As someone who has been treating COVID patients since early April, my working theory has been that many if not most of the secondary disease processes (non-respiratory effects of the virus), and even to some extent the worsening of respiratory function, have been largely driven by micro-thrombotic disease. Delicate capillary beds, like the ones seen in the lungs and kidneys, are highly susceptible to becoming blocked in this sort of setting. When these small vessels get plugged up, end-organ dysfunction necessarily follows. The kidney won't work properly if the blood needing filtration can't reach the nephron (functional unit of the kidney).

I'm in large part guessing here based on clinical observation, but my feeling is that you can extend this logic to other syndromes that accompany COVID-19. For example, we often see worsening liver function in the setting of this illness (albeit delayed by a few days). This could be explained in a number of ways, one of which is by impaired perfusion within capillary beds in the liver. Further, there is a myocarditis-like picture we sometimes see as well that could be explained by direct viral infection or again by impaired perfusion of the cardiac muscle by small vessel clotting.

When the thrombotic disease progresses, you start to see a more macro version: think strokes and pulmonary emboli in patients who are otherwise low risk at baseline. Thus, there's some interpolation going on here.

Hope that makes some sense.

[mirimir]

Hey, it's great to see something from a professional !!!

A dear friend is dying of pancreatic cancer. And one of the key reasons that she's still alive was getting thrombosis under control. Initially with IV heparin, and now with Lovenox.

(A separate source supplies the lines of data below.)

Definition shrunk_elsewhere (c : ToolByteCensus) : nat :=
  (total c - carried c - (cen_evicted c + cen_reduced c))%nat.

Definition carried_percent (c : ToolByteCensus) : nat :=
  if (total c =? 0)%nat then 0 else (carried c * 100) / total c.


(** ** One message *)

Section pass.
Context (names : gmap string string) (note_keys : list string) (trace : DistilledTrace) (reason : EvictReason).

Notation fate' := (fate names note_keys trace reason).
Notation loop := (evict_loop names note_keys trace reason).

Lemma pointer_prefix tool i keys r :
  starts_with (compaction_pointer tool i keys r) COMPACTION_POINTER_PREFIX = true.
Proof. apply starts_with_app. unfold compaction_pointer. destruct keys; by eexists. Qed.

Lemma reduce_spec tool i result text :
  reduce_recalled_result tool i result = Some text →
  starts_with text RECALL_REDUCED_PREFIX = true ∧ (String.length text < String.length result)%nat.
Proof.
  unfold reduce_recalled_result. repeat (case_match; try done). intros [= <-]. split.
  - apply starts_with_app. by eexists.
  - by apply Nat.ltb_lt.
Qed.

(** The text a message is read as after the pass. *)
Definition after (current : string) (m : Message) : string :=
  match fate' current m with Skipped => current | Reduced t | Evicted t => t end.

(** What the pass leaves of the row. *)
Definition marked (current : string) (m : Message) : Message :=
  match fate' current m with
  | Evicted _ => if bool_decide (trace = Written) && bool_decide (note_keys ≠ []) then with_distilled_into m note_keys else m
  | _ => m
  end.
(* ===== verification/PlanNotes.v ===== *)
(** * Notes a turn keeps in view

    Models the note surfaces of [crates/core/src/planning.rs]: the index of
    free-form keys, the pinned block with its attached knowledge entries, and
    the one-line working-state nudge; with the disposition markers of
    [crates/core/src/domain/knowledge.rs] and [crates/protocol/src/lib.rs]. *)

From S2P Require Import Prelude DisplayLine Messages ToolRouting ToolProvenance Planning.

Definition MAX_SCRATCHPAD_INDEX_KEYS : nat := 40.
Definition NOTE_KEY_MAX_CHARS : nat := 128.
Definition MAX_PINNED_NOTES : nat := 5.
Definition PINNED_BLOCK_BYTE_BUDGET : nat := 4 * 1024.
Definition SUMMARY_MAX_CHARS : nat := 200.
Definition PINNED_ENTRY_MAX_CHARS : nat := 4 * SUMMARY_MAX_CHARS.

(** ** Dispositions of knowledge entries *)

Inductive Disposition := Active | Refuted | Superseded | Redundant | Obsolete | Trivial.

Definition Disposition_as_str (d : Disposition) : string :=
  match d with
  | Active => "active" | Refuted => "refuted" | Superseded => "superseded"
  | Redundant => "redundant" | Obsolete => "obsolete" | Trivial => "trivial"
  end.

Definition marker (d : Disposition) : string :=
  match d with
  | Refuted => "recorded, later refuted: "
  | Superseded | Redundant => "superseded, see its successor: "
  | Obsolete => "no longer applies: "
  | Active | Trivial => EmptyString
  end.

(** The wire's spelling-based twin. *)
Definition disposition_marker (disposition : string) : string :=
  if String.eqb disposition "refuted" then "recorded, later refuted: "
  else if String.eqb disposition "superseded" || String.eqb disposition "redundant" then "superseded, see its successor: "
  else if String.eqb disposition "obsolete" then "no longer applies: "
  else EmptyString.

(** ** The index of free-form notes *)

Definition is_freeform (n : RawNote) : bool :=
  String.eqb (rn_note_type n) OUTCOME_NOTE_TYPE && negb (String.eqb (rn_key n) SCRATCHPAD_GOAL_KEY)
  && negb (starts_with (rn_key n) OUTCOME_KEY_PREFIX) && negb (rn_pinned n).

Definition freeform_note_keys (notes : list RawNote) : list string := map rn_key (List.filter is_freeform notes).

(** [Vec::dedup_by_key]: of a run of equal keys the first stays. *)
Fixpoint dedup_by {A K} `{!EqDecision K} (f : A → K) (last : option K) (l : list A) : list A :=
  match l with
  | [] => []
  | x :: l' => if bool_decide (last = Some (f x)) then dedup_by f last l' else x :: dedup_by f (Some (f x)) l'
  end.

(** The order of [str]: by bytes. *)
Definition str_leb (a b : string) : bool := match String.compare a b with Gt => false | _ => true end.

Definition unique_sorted (keys : list string) : list string :=
  dedup_by (λ k, k) None (sort_by str_leb keys).

Definition listed_scratchpad_keys (keys : list string) (max_items : nat) : list string :=
  take max_items (unique_sorted keys).

Definition render_scratchpad_index (keys : list string) (max_items : nat) : option string :=
  match unique_sorted keys with
  | [] => None
  | sorted =>
      let total := length sorted in
      let shown := Nat.min max_items total in
      let listed := join ", " (map (λ k, one_line k NOTE_KEY_MAX_CHARS) (take shown sorted)) in
      let out := "Notes you've stashed (read with builtin_scratchpad_search): " +:+ listed in
      Some (if (shown <? total)%nat then out +:+ " … and " +:+ pretty (total - shown) +:+ " more." else out +:+ ".")
  end.

(** ** The pinned block *)

Notation PinnedEntries := (gmap string (string * Disposition)) (only parsing).

Definition dangling_attachment (entries : option PinnedEntries) (n : RawNote) : bool :=
  match rn_knowledge_entry_id n, entries with
  | Some i, Some found => bool_decide (found !! i = None)
  | _, _ => false
  end.

Definition attached_entry (entries : option PinnedEntries) (n : RawNote) : option (string * Disposition) :=
  i ← rn_knowledge_entry_id n; es ← entries; es !! i.

Definition pinned_chunk (n : RawNote) (entry : option (string * Disposition)) : string :=
  let chunk := "- " +:+ rn_key n +:+ ":" in
  let chunk := if String.eqb (rn_content n) EmptyString then chunk else chunk +:+ " " +:+ rn_content n in
  match rn_knowledge_entry_id n with
  | None => chunk
  | Some i =>
      chunk +:+ newline +:+ "  knowledge entry " +:+ i +:+
      match entry with
      | Some (text, d) =>
          ": " +:+ marker d +:+ one_line text (PINNED_ENTRY_MAX_CHARS - chars_count (marker d))
      | None => " could not be read this round; builtin_knowledge_base_get it if you need it now"
      end
  end.

Definition TRUNCATED : string := "… (truncated)".

(** The loop that fills the block; it stops at the first note with no room. *)
Fixpoint pinned_lines (entries : option PinnedEntries) (budget used : nat) (live : list RawNote) : list string :=
  match live with
  | [] => []
  | n :: rest =>
      let overhead := (String.length (rn_key n) + 4)%nat in
      let allowed := (budget - used)%nat in
      if (allowed <=? overhead)%nat then []
      else
        let chunk := pinned_chunk n (attached_entry entries n) in
        let chunk := if (allowed <? String.length chunk)%nat then truncate_on_char_boundary chunk allowed +:+ TRUNCATED else chunk in
        chunk :: pinned_lines entries budget (used + String.length chunk) rest
  end.

Definition pin_key (n : RawNote) : string * string := (rn_owner_todo n, rn_key n).

Definition pin_leb (a b : RawNote) : bool :=
  match String.compare (rn_owner_todo a) (rn_owner_todo b) with
  | Lt => true
  | Gt => false
  | Eq => str_leb (rn_key a) (rn_key b)
  end.

Definition pinned_notes (notes : list RawNote) : list RawNote :=
  dedup_by pin_key None (sort_by pin_leb (List.filter rn_pinned notes)).
(** What is fixed for the turn. *)
Record TurnConfig := {
  tc_conversation : string;
  tc_turn_start : nat;
  tc_hosted : bool;
  tc_namespaces : list Namespace;
  tc_core_tools : list Def;
  tc_client_port : bool;
  tc_client_defs : list Def;
  tc_allowlist : option (list string);
  tc_interactivity : TurnInteractivity;
  tc_hard_withhold : bool;
  tc_max_inline : nat;
  tc_max_stored : nat;
  tc_pad_wired : bool;
  tc_skills_wired : bool;
  tc_owner_todo : option string;
  tc_ancestors : option (list string);
  tc_pad_scope : option string;
  tc_burns : list NegativeMemory;
  tc_situation : option (gmap SituationField string);
  tc_burn_writer : bool;
  tc_burn_corrector : bool
}.

(** What others see of the turn. *)
Inductive Effect :=
  | Status (line : string)
  | Started (name args : string)
  | Finished (name : string) (ok : bool) (output : string)
  | RanServer (name : string) (args : Value) (scope : option SubagentScope)
  | RanClient (call name : string) (args : Value)
  | PadDid (e : PadEffect)
  | CapabilityClosed (tiers : list ToolTier) (message : string)
  | BurnSent (o : BurnObservation)
  | BurnsCorrected (ids : list string) (note : string)
  | Saved (c : Conversation)
  | Asked (tools : list Def).

(** What the turn calls. *)
Record TurnPorts (W : Type) := {
  p_cancelled : W → bool * W;
  p_clock : W → Z * W;
  p_mint : W → string * W;
  p_run_tool : W → TranscriptView → option SubagentScope → string → Value → result string CoreError * W;
  p_run_client : W → string → string → Value → result string CoreError * W;
  p_tool_definition : W → string → option Def * W;
  p_step_env : W → StepEnv * W;
  p_promote_plan : W → list Message → Value → TurnProvenance → string * W;
  p_capability_taken : W → bool * W;
  p_take_written : W → string → option string * W;
  p_json_error : string → string;
  p_debug : string → string;
  p_sha256 : string → string
}.
Arguments p_cancelled {W}.
Arguments p_clock {W}.
Arguments p_mint {W}.
Arguments p_run_tool {W}.
Arguments p_run_client {W}.
Arguments p_tool_definition {W}.
Arguments p_step_env {W}.
Arguments p_promote_plan {W}.
Arguments p_capability_taken {W}.
Arguments p_take_written {W}.
Arguments p_json_error {W}.
Arguments p_debug {W}.
Arguments p_sha256 {W}.

(** The locals of the turn. *)
Record TurnState (W : Type) := mkTurn {
  t_world : W;
  t_trace : list Effect;
  t_messages : list Message;
  t_projection : gmap string string;
  t_view : TranscriptView;
  t_repeats : RepeatLedger;
  t_activations : Ledger;
  t_provenance : TurnProvenance;
  t_stack : StepStack;
  t_offer_made : bool;
  t_run : option (string * Z);
  t_floor : NarrationFloor;
  t_met : gset string;
  t_met_round : list string
}.
Arguments mkTurn {W}.
Arguments t_world {W}.
Arguments t_trace {W}.
Arguments t_messages {W}.
Arguments t_projection {W}.
Arguments t_view {W}.
Arguments t_repeats {W}.
Arguments t_activations {W}.
Arguments t_provenance {W}.
Arguments t_stack {W}.
Arguments t_offer_made {W}.
Arguments t_run {W}.
Arguments t_floor {W}.
Arguments t_met {W}.
Arguments t_met_round {W}.

Section dispatch.
Context `{!SerdeJson} {W : Type} (ports : TurnPorts W) (cfg : TurnConfig).

Notation State := (TurnState W).

Definition set_world (w : W) (s : State) : State :=
  mkTurn w (t_trace s) (t_messages s) (t_projection s) (t_view s) (t_repeats s) (t_activations s) (t_provenance s) (t_stack s)
    (t_offer_made s) (t_run s) (t_floor s) (t_met s) (t_met_round s).
Definition emit (es : list Effect) (s : State) : State :=
  mkTurn (t_world s) (t_trace s ++ es) (t_messages s) (t_projection s) (t_view s) (t_repeats s) (t_activations s) (t_provenance s)
    (t_stack s) (t_offer_made s) (t_run s) (t_floor s) (t_met s) (t_met_round s).
Definition set_messages (ms : list Message) (s : State) : State :=
  mkTurn (t_world s) (t_trace s) ms (t_projection s) (t_view s) (t_repeats s) (t_activations s) (t_provenance s) (t_stack s)
    (t_offer_made s) (t_run s) (t_floor s) (t_met s) (t_met_round s).
Definition set_projection (p : gmap string string) (s : State) : State :=
  mkTurn (t_world s) (t_trace s) (t_messages s) p (t_view s) (t_repeats s) (t_activations s) (t_provenance s) (t_stack s)
    (t_offer_made s) (t_run s) (t_floor s) (t_met s) (t_met_round s).
Definition set_view (v : TranscriptView) (s : State) : State :=
  mkTurn (t_world s) (t_trace s) (t_messages s) (t_projection s) v (t_repeats s) (t_activations s) (t_provenance s) (t_stack s)
    (t_offer_made s) (t_run s) (t_floor s) (t_met s) (t_met_round s).
Definition set_repeats (r : RepeatLedger) (s : State) : State :=
  mkTurn (t_world s) (t_trace s) (t_messages s) (t_projection s) (t_view s) r (t_activations s) (t_provenance s) (t_stack s)
    (t_offer_made s) (t_run s) (t_floor s) (t_met s) (t_met_round s).
Definition set_activations (a : Ledger) (s : State) : State :=
  mkTurn (t_world s) (t_trace s) (t_messages s) (t_projection s) (t_view s) (t_repeats s) a (t_provenance s) (t_stack s)
    (t_offer_made s) (t_run s) (t_floor s) (t_met s) (t_met_round s).
Definition set_provenance (p : TurnProvenance) (s : State) : State :=
  mkTurn (t_world s) (t_trace s) (t_messages s) (t_projection s) (t_view s) (t_repeats s) (t_activations s) p (t_stack s)
    (t_offer_made s) (t_run s) (t_floor s) (t_met s) (t_met_round s).
Definition set_stack (k : StepStack) (offer : bool) (s : State) : State :=
  mkTurn (t_world s) (t_trace s) (t_messages s) (t_projection s) (t_view s) (t_repeats s) (t_activations s) (t_provenance s) k
    offer (t_run s) (t_floor s) (t_met s) (t_met_round s).
Definition set_run (r : option (string * Z)) (s : State) : State :=
  mkTurn (t_world s) (t_trace s) (t_messages s) (t_projection s) (t_view s) (t_repeats s) (t_activations s) (t_provenance s) (t_stack s)
    (t_offer_made s) r (t_floor s) (t_met s) (t_met_round s).
Definition set_floor (f : NarrationFloor) (s : State) : State :=
  mkTurn (t_world s) (t_trace s) (t_messages s) (t_projection s) (t_view s) (t_repeats s) (t_activations s) (t_provenance s) (t_stack s)
    (t_offer_made s) (t_run s) f (t_met s) (t_met_round s).
Definition set_met (m : gset string) (r : list string) (s : State) : State :=
  mkTurn (t_world s) (t_trace s) (t_messages s) (t_projection s) (t_view s) (t_repeats s) (t_activations s) (t_provenance s) (t_stack s)
    (t_offer_made s) (t_run s) (t_floor s) m r.

(** Ask the world. *)
Definition ask {A} (port : W → A * W) (s : State) : A * State := let (a, w) := port (t_world s) in (a, set_world w s).

(** ** Answers that are not runs *)

(** [conv.messages.push(Message::tool_result(..))]. *)
Definition push_result (call text : string) (s : State) : State :=
  let (i, s) := ask (p_mint ports) s in set_messages (t_messages s ++ [tool_result i call text]) s.

(** Both halves of a call's entry in the activity feed. *)
Definition started (call : ToolCall) (args : Value) : Effect :=
  Started (summarize_tool_name (call_name call)) (summarize_tool_value (p_debug ports) args).
Definition finished (call : ToolCall) (ok : bool) (output : string) : Effect := Finished (summarize_tool_name (call_name call)) ok output.
Definition feed (call : ToolCall) (args : Value) (ok : bool) (output : string) (s : State) : State :=
  emit [started call args; finished call ok output] s.

(** The model's arguments: the value, or what the model is told. *)
Definition parse_arguments (call : ToolCall) : Value + string :=
  if String.eqb (trim (call_arguments call)) EmptyString then inl (Object [])
  else match from_str (call_arguments call) with
       | Some v => inl v
       | None => inr ("Error: the arguments for this tool call were not valid JSON (" +:+ p_json_error ports (call_arguments call)
                      +:+ "). Emit valid JSON and call the tool again.")
       end.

Are those commonly used for COVID patients? Or do they use oral anticoagulants?

[actualdc1]

I'm sorry to hear about your friend. Unfortunately, cancer is one of the big predisposing factors for thromboembolic disease, so I'm glad to hear that controlling this issue has helped her along.

Based on our institutional protocol, hospitalized COVID-19 patients receive therapeutic dose Lovenox, Eliquis, or IV heparin.[1] Lovenox is the first line treatment, but is contraindicated in patients with, among others things, severely impaired renal function. If these patients are able to tolerate oral medications, they can be given Eliquis. If not, they’re typically put on IV heparin drips (and are subject to the uncomfortable and burdensome blood draws that come with them).

Typically, all of these patients are discharged on two weeks of Eliquis if there are no major contraindications. The thinking is that the risk of damage to the body by microthrombi doesn’t necessarily end just because the patient is stable enough to go home.

Of course, with all of these medications, preventing clotting has to be balanced with preventing bleeding. We’ve had to stay vigilant for things like GI bleeds and hemorrhagic strokes, as these things become more common when everyone in the hospital is being heavily anticoagulated.

[1] Therapeutic dosing in this case is higher than typical prophylactic dosing. In the case of Lovenox, it would be something like 40 mg twice a day for the therapeutic dose versus 40 mg once a day for the prophylactic dose, which is what would be used in non-COVID-19 patients to prevent thromboembolism.

[phyzome]

Thank you, very helpful!

It's wild to see how much the thinking has changed on how this disease works.